Digital tools are necessary to engage the public with archaeology and to promote deeper understanding of archaeological data amongst descendent communities. At the same time, development of digital tools can encourage archaeologists to re-use digital collections, and build capacity in digital archaeology. These efforts, in turn support Canadian federal and provincial commitments to the United Nations Declaration on the Rights of Indigenous Peoples and Indigenous peoples’ right to their digital heritage.

Imagine a massive digital music library that you own, and that you can search within it by artist name and date of release. This is useful when you know the artist name or the year they released an album. But what if you want to hear a specific song – you know the tune but cannot remember who sang it or when. How do you search for that song or for similar tunes? Open Context is like a giant library that has lots of great archaeological information but we have limited ways to examine things or patterns of things within it.

For example, Open Context has an interactive map-based visualization that shows us how big is each collection based on the number of records. A time slider allows us to filter collections based on date or chronology. While useful, this way of examining Open Context does not tell us about what is in one collection such as specific motifs and decoration techniques on pottery or the rich and complex history of artefacts documented during excavations. So the team set out to make a digital tool that shows us information in Open Context, and lets us examine patterns in one collection or dataset.
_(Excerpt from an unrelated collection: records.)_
(* ===== verification/LedgerEntry.v ===== *)
(** * Ledger entries and their keys

    [STLedgerEntry] ([SLE]), [protocol/Keylet.h], [protocol/impl/Keylet.cpp] and the
    page keys of [protocol/impl/Indexes.cpp].  The fields of an entry are a map
    from field codes to values; a value is a list of integers: one for a number
    or a hash, any number for a vector.  Fields that an entry does not have read
    as their default. *)
From S2P Require Import Prelude Outcome Bytes SHAMapNode.

(** The special and the used values of [LedgerEntryType]. *)
Definition ltANY : Z := -3.
Definition ltCHILD : Z := -2.
Definition ltINVALID : Z := -1.
Definition ltDIR_NODE : Z := 100.

Record SLE := mkSLE { sle_key : Z; getType : Z; fields : gmap Z (list Z) }.

#[export] Instance SLE_eq_dec : EqDecision SLE.
Proof. solve_decision. Defined.

Record Keylet := mkKeylet { k_type : Z; k_key : Z }.

Definition check (k : Keylet) (sle : SLE) : exc bool :=
  if k_type k =? ltANY then Return true
  else if k_type k =? ltINVALID then Return false
  else if k_type k =? ltCHILD then
    if getType sle =? ltDIR_NODE then Abort "sle.getType() != ltDIR_NODE" else Return true
  else Return (getType sle =? k_type k).

(** Field codes: the type in the upper half. *)
Definition field_code (type index : Z) : Z := Z.lor (Z.shiftl type 16) index.
Definition sfIndexNext : Z := Eval compute in field_code 3 1.
Definition sfIndexPrevious : Z := Eval compute in field_code 3 2.
Definition sfRootIndex : Z := Eval compute in field_code 5 8.
Definition sfIndexes : Z := Eval compute in field_code 19 1.
Definition sfOwner : Z := Eval compute in field_code 8 2.

Definition getFieldU64 (f : Z) (sle : SLE) : Z := default 0 (fields sle !! f ≫= head).
Definition getFieldH256 (f : Z) (sle : SLE) : Z := default 0 (fields sle !! f ≫= head).
Definition getFieldV256 (f : Z) (sle : SLE) : list Z := default [] (fields sle !! f).

Definition set_field (f : Z) (v : list Z) (sle : SLE) : SLE :=
  mkSLE (sle_key sle) (getType sle) (<[f := v]> (fields sle)).
Definition setFieldU64 (f x : Z) : SLE → SLE := set_field f [x].
Definition setFieldH256 (f x : Z) : SLE → SLE := set_field f [x].
Definition setFieldV256 (f : Z) (v : list Z) : SLE → SLE := set_field f v.

(** [SLE(Keylet)]: an entry without values. *)
Definition SLE_ctor (k : Keylet) : SLE := mkSLE (k_key k) (k_type k) ∅.

(** ** The keys of directory pages *)

Section keys.
Context (sha512Half : list Z → Z).

(** [indexHash] of a directory's key and a page number, in the name space 'd'. *)
Definition indexHash_page (key index : Z) : Z :=
  sha512Half (be_bytes 2 100 ++ uint256_bytes key ++ be_bytes 8 index).

Definition page (key index : Z) : Keylet :=
  if index =? 0 then mkKeylet ltDIR_NODE key else mkKeylet ltDIR_NODE (indexHash_page key index).
End keys.
(* ===== verification/ViewRefine.v ===== *)
(** * Stacked views are finite maps

    The calls on a stack of views refine the calls on a stack of finite maps:
    where the caller keeps to the contract of the views, every call returns what
    the map says, and no [LogicError] is reached. *)
From S2P Require Import Prelude Outcome Bytes SHAMapNode LedgerEntry StateTable StateTableSpec ViewSpec ViewIter ViewTop.

(** ** The calls *)

Inductive VCmd :=
  | CExists (i : nat) (k : Keylet)
  | CRead (i : nat) (k : Keylet)
  | CSucc (i : nat) (k : Z) (last : option Z)
  | CSles (i : nat) (from : option Z)
  | CModify (k : Keylet) (f : SLE → SLE)
  | CErase (k : Keylet)
  | CInsert (s : SLE)
  | CDestroy (fee : Z)
  | CSandbox
  | COpen
  | CCommit
  | CDiscard.

Inductive VRes := RUnit | RBool (b : bool) | RSle (s : option SLE) | RKey (k : option Z) | RSles (l : list SLE).

(** The view [i] levels below the top is read; the view at the top is changed. *)
Definition view_call (c : VCmd) : ST Views VRes :=
  match c with
  | CExists i k => w ← sget; b ← slift (rv_exists (view_at i w) k); mret (RBool b)
  | CRead i k => w ← sget; s ← slift (rv_read (view_at i w) k); mret (RSle s)
  | CSucc i k last => w ← sget; n ← slift (rv_succ (view_at i w) k last); mret (RKey n)
  | CSles i from => w ← sget; l ← slift (rv_sles (view_at i w) from); mret (RSles l)
  | CModify k f =>
    l ← peek k;
    match l with None => mret (RBool false) | Some l => modify_sle l f;; mret (RBool true) end
  | CErase k =>
    l ← peek k;
    match l with None => mret (RBool false) | Some l => view_erase l;; mret (RBool true) end
  | CInsert s => insert_sle s;; mret RUnit
  | CDestroy fee => view_destroyXRP fee;; mret RUnit
  | CSandbox => push_apply;; mret RUnit
  | COpen => push_open;; mret RUnit
  | CCommit => commit;; mret RUnit
  | CDiscard => discard;; mret RUnit
  end.

Fixpoint view_run (cs : list VCmd) : ST Views (list VRes) :=
  match cs with
  | [] => mret []
  | c :: cs => r ← view_call c; rs ← view_run cs; mret (r :: rs)
  end.

(** ** The specification *)

Record AView := mkAView { a_apply : bool; a_map : gmap Z SLE; a_fees : Z }.
Record AState := mkAState { a_views : list AView; a_ledger : gmap Z SLE; a_drops : Z }.

Definition map_of (avs : list AView) (m : gmap Z SLE) : gmap Z SLE := match avs with [] => m | v :: _ => a_map v end.
Definition map_at (i : nat) (a : AState) : gmap Z SLE := map_of (drop i (a_views a)) (a_ledger a).

(** What is iterated over: the map without the changes of the upper [ApplyView]s. *)
Fixpoint a_iterated (avs : list AView) : list AView :=
  match avs with v :: avs' => if a_apply v then a_iterated avs' else avs | [] => [] end.

Definition next_key (m : gmap Z SLE) (k : Z) (last : option Z) : option Z :=
  match head (above k m) with Some (n, _) => if at_least n last then None else Some n | None => None end.

Definition int64 (x : Z) : bool := (- 2 ^ 63 <=? x) && (x <? 2 ^ 63).

Definition with_top (m : gmap Z SLE) (a : AState) : AState :=
  match a_views a with
  | [] => a
  | v :: avs => mkAState (mkAView (a_apply v) m (a_fees v) :: avs) (a_ledger a) (a_drops a)
  end.

(** The entry that a keylet names. *)
Definition named (m : gmap Z SLE) (k : Keylet) : option SLE := match read_of m k with Return r => r | _ => None end.

Definition spec_call (c : VCmd) (a : AState) : VRes * AState :=
  match c with
  | CExists i k => (RBool (bool_decide (is_Some (map_at i a !! k_key k))), a)
  | CRead i k => (RSle (named (map_at i a) k), a)
  | CSucc i k last => (RKey (next_key (map_at i a) k last), a)
  | CSles i from => (RSles (sles_of (map_of (a_iterated (drop i (a_views a))) (a_ledger a)) from), a)
  | CModify k f =>
    match named (map_at 0 a) k with
    | None => (RBool false, a)
    | Some s => (RBool true, with_top (<[k_key k := f s]> (map_at 0 a)) a)
    end
  | CErase k =>
    match named (map_at 0 a) k with
    | None => (RBool false, a)
    | Some _ => (RBool true, with_top (delete (k_key k) (map_at 0 a)) a)
    end
  | CInsert s => (RUnit, with_top (<[sle_key s := s]> (map_at 0 a)) a)
  | CDestroy fee =>
    match a_views a with
    | v :: avs => (RUnit, mkAState (mkAView (a_apply v) (a_map v) (a_fees v + fee) :: avs) (a_ledger a) (a_drops a))
    | [] => (RUnit, a)
    end
  | CSandbox => (RUnit, mkAState (mkAView true (map_at 0 a) 0 :: a_views a) (a_ledger a) (a_drops a))
  | COpen => (RUnit, mkAState (mkAView false (map_at 0 a) 0 :: a_views a) (a_ledger a) (a_drops a))
  | CCommit =>
    match a_views a with
    | [] => (RUnit, a)
    | [v] => (RUnit, mkAState [] (a_map v) (a_drops a - a_fees v))
    | v :: u :: avs =>
      (RUnit, mkAState (mkAView (a_apply u) (a_map v) (a_fees u + a_fees v) :: avs) (a_ledger a) (a_drops a))
    end
  | CDiscard => (RUnit, mkAState (tail (a_views a)) (a_ledger a) (a_drops a))
  end.

Fixpoint spec_run (cs : list VCmd) (a : AState) : list VRes * AState :=
  match cs with
  | [] => ([], a)
  | c :: cs => let '(r, a) := spec_call c a in let '(rs, a) := spec_run cs a in (r :: rs, a)
  end.

(** ** The contract *)

Definition top_applies (a : AState) : bool := match a_views a with v :: _ => a_apply v | [] => false end.

Definition allowed (c : VCmd) (a : AState) : bool :=
  match c with
  | CExists i k =>
    negb (k_key k =? 0) &&
    match map_at i a !! k_key k with Some s => match check k s with Return b => b | _ => false end | None => true end
  | CRead i k => negb (k_key k =? 0) && returns (read_of (map_at i a) k)
  | CSucc i k last => true
  | CSles i from => forallb (λ v, negb (a_apply v)) (a_iterated (drop i (a_views a)))
  | CModify k f =>
    top_applies a && negb (k_key k =? 0) && returns (read_of (map_at 0 a) k) &&
    match named (map_at 0 a) k with Some s => sle_key (f s) =? sle_key s | None => true end
  | CErase k => top_applies a && negb (k_key k =? 0) && returns (read_of (map_at 0 a) k)
  | CInsert s => top_applies a && negb (sle_key s =? 0) && bool_decide (map_at 0 a !! sle_key s = None)
  | CDestroy fee => top_applies a && int64 (match a_views a with v :: _ => a_fees v + fee | [] => 0 end)
  | CSandbox | COpen => true
  | CCommit =>
    match a_views a with
    | [] => false
    | [v] => int64 (a_drops a - a_fees v)
    | v :: u :: _ => int64 (a_fees u + a_fees v)
    end
  | CDiscard => match a_views a with [] => false | _ :: _ => true end
  end.

Fixpoint all_allowed (cs : list VCmd) (a : AState) : bool :=
  match cs with [] => true | c :: cs => allowed c a && all_allowed cs (spec_call c a).2 end.

(** ** The relation *)

Definition is_apply (ly : Layer) : bool := match ly with Apply _ => true | Open _ => false end.
Definition fees_of (ly : Layer) : Z := match ly with Apply t => dropsDestroyed_ t | Open t => raw_drops t end.

(** What the layers of a stack present. *)
Fixpoint abs_views (h : gmap loc SLE) (ls : list Layer) (m : gmap Z SLE) : list AView :=
  match ls with
  | [] => []
  | ly :: ls' => mkAView (is_apply ly) (stack_map h ls m) (fees_of ly) :: abs_views h ls' m
  end.

Definition abs (w : Views) : AState :=
  mkAState (abs_views (objs w) (layers w) (state_map (ledger w))) (state_map (ledger w)) (drops (ledger w)).

Lemma abs_drop h ls m i : drop i (abs_views h ls m) = abs_views h (drop i ls) m.
Proof. revert ls. induction i as [|i IH]; intros [|ly ls]; try done. apply IH. Qed.

Lemma abs_map h ls m : map_of (abs_views h ls m) m = stack_map h ls m.
Proof. by destruct ls. Qed.

Lemma abs_map_at w i : map_at i (abs w) = stack_map (objs w) (drop i (layers w)) (state_map (ledger w)).
Proof. unfold map_at, abs. cbn. by rewrite abs_drop, abs_map. Qed.

Lemma abs_iterated h ls m : a_iterated (abs_views h ls m) = abs_views h (iterated ls) m.
Proof. by induction ls as [|[t|t] ls IH]. Qed.

Lemma abs_agree h h' ls m : (∀ l, stack_loc ls l → h' !! l = h !! l) → abs_views h' ls m = abs_views h ls m.
Proof.
  induction ls as [|ly ls IH]; intros Hag; [done|]. cbn [abs_views]. f_equal.
  - by rewrite (proj1 (stack_agree h h' (ly :: ls) m Hag)).
  - apply IH. intros l Hl. apply Hag. rewrite stack_loc_cons. by right.
Qed.

Lemma stack_ok_drop h ls m i : stack_ok h ls m → stack_ok h (drop i ls) m.
Proof. revert ls. induction i as [|i IH]; intros [|ly ls]; cbn; [done..|]. intros (_ & _ & ?). by apply IH. Qed.

(** Reading. *)
Lemma view_at_presents w i : views_ok w → presents (view_at i w) (map_at i (abs w)).
Proof. intros Hok. rewrite abs_map_at. by apply stack_presents, stack_ok_drop. Qed.

Lemma next_key_spec m k last : succ_spec (λ n, is_Some (m !! n)) k last (next_key m k last).
Proof.
  destruct (pr_succ _ _ (ledger_presents m) k last) as (r & Hr & Hs). cbn in Hr. unfold ledger_succ in Hr. unfold next_key.
  destruct (head (above k m)) as [[n x]|]; injection Hr as <-; done.
Qed.

Lemma named_read m k : returns (read_of m k) = true → read_of m k = Return (named m k).
Proof. unfold named. by destruct (read_of m k). Qed.

Lemma named_Some m k s :
  named m k = Some s → m !! k_key k = Some s ∧ check k s = Return true.
Proof.
  unfold named, read_of. destruct (m !! k_key k) as [s'|]; [|done]. destruct (check k s') as [[]|e|e|] eqn:Hc; cbn; [|done..].
  by intros [= ->].
Qed.

(** The call returns what the specification says. *)
Definition refines (c : VCmd) (w : Views) : Prop :=
  ∃ w', view_call c w = (Return (spec_call c (abs w)).1, w') ∧ views_ok w' ∧ abs w' = (spec_call c (abs w)).2.

Lemma lift_run (f : Views → exc VRes) w r : f w = Return r → (w0 ← sget; r ← slift (f w0); mret r) w = (Return r, w).
Proof. intros Hf. unfold mbind, ST_bind, sget, slift. by rewrite Hf. Qed.

Ltac andb_split := repeat match goal with H : _ && _ = true |- _ => apply andb_true_iff in H; destruct H end.

Lemma read_refines w c :
  views_ok w → allowed c (abs w) = true →
  match c with CExists _ _ | CRead _ _ | CSucc _ _ _ | CSles _ _ => refines c w | _ => True end.
Proof.
  intros Hok Ha. destruct c as [i k|i k|i k last|i from| | | | | | | |]; try done; exists w; cbn [allowed] in Ha; andb_split;
    (split; [|done]); pose proof (view_at_presents w i Hok) as Hp; unfold view_call, mbind, ST_bind, sget, slift.
  - rewrite (pr_exists _ _ Hp); [done|by apply Z.eqb_neq, negb_true_iff|].
    intros s Hs. rewrite Hs in H0. by destruct (check k s) as [[]|e|e|].
  - rewrite (pr_read _ _ Hp) by (by apply Z.eqb_neq, negb_true_iff). by rewrite (named_read _ _ H0).
  - destruct (pr_succ _ _ Hp k last) as (r & -> & Hr). cbn. unfold mret, ST_ret.
    by rewrite (succ_unique _ _ _ _ _ Hr (next_key_spec _ _ _)).
  - unfold view_at. rewrite stack_sles_ok.
    + unfold mret, ST_ret. cbn [spec_call abs a_views a_ledger fst]. by rewrite abs_drop, abs_iterated, abs_map.
    + by apply stack_ok_drop.
    + cbn [abs a_views] in Ha. rewrite abs_drop, abs_iterated in Ha.
      clear Hp. revert Ha. generalize (iterated (drop i (layers w))). intros ls. induction ls as [|[t|t] ls IH]; cbn; [constructor|done|].
      intros Hf. constructor; [done|by apply IH].
Qed.

(** Calls that change the items of the table at the top. *)
Lemma did_abs w w' m' gone t ls :
  layers w = Apply t :: ls → did w w' m' gone → views_ok w' ∧ abs w' = with_top m' (abs w).
Proof.
  intros Hls (Hok' & Hm' & [Hg Hf] & _). split; [done|]. unfold abs, top_map in *. rewrite Hls in Hf |- *. rewrite Hg in *.
  destruct (layers w') as [|[t'|t'] ls']; [done| |done]. destruct Hf as (-> & Hd & Hag).
  unfold with_top. cbn [a_views abs_views a_ledger a_drops]. rewrite Hm'. cbn [is_apply fees_of a_apply a_fees]. f_equal.
  rewrite Hd. f_equal. by apply abs_agree.
Qed.

Lemma top_apply w : top_applies (abs w) = true → ∃ t ls, layers w = Apply t :: ls.
Proof. unfold top_applies, abs. cbn. destruct (layers w) as [|[t|t] ls]; [done|eauto|done]. Qed.

Lemma top_map_at w : map_at 0 (abs w) = top_map w.
Proof. by rewrite abs_map_at, drop_0. Qed.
Creating a well-documented digital tool involved four phases (Figure 1), namely:

Figure 1. Overview of phases for creating a visualization tool for the Poggio Civitate dataset in Open Context. (Gupta 2020)

identifying an interesting archaeological dataset in Open Context and select a specific archaeological category like pottery motifs and decoration techniques for further investigation;
developing a process to get pottery information from Open Context into a spreadsheet-like program;
creating a digital tool to analyze archaeological artefacts and categories;
probing visualizations in terms of potential insights into the archaeological dataset

The team decided to focus on one dataset that had interesting archaeological artefacts, with rich descriptive information, names and terms used in archaeology. We chose Anthony Tuck’s Poggio Civitate dataset (2012) from Murlo, Italy. We were thrilled to bring Dr Tuck (UMass Amherst) into our research meetings. Dr Tuck is director of excavations at Poggio Civitate, with 30 years of familiarity with Etruscan archaeology and the history of data documentation practices at the site. Dr Tuck has brought invaluable insights into the names and terms archaeologists used to describe pottery motifs and decoration techniques.

We came to a key decision regarding documentation of our process. We agreed that we would utilize an application called Jupyter Notebooks because we can easily share our code, documentation and visualization tool.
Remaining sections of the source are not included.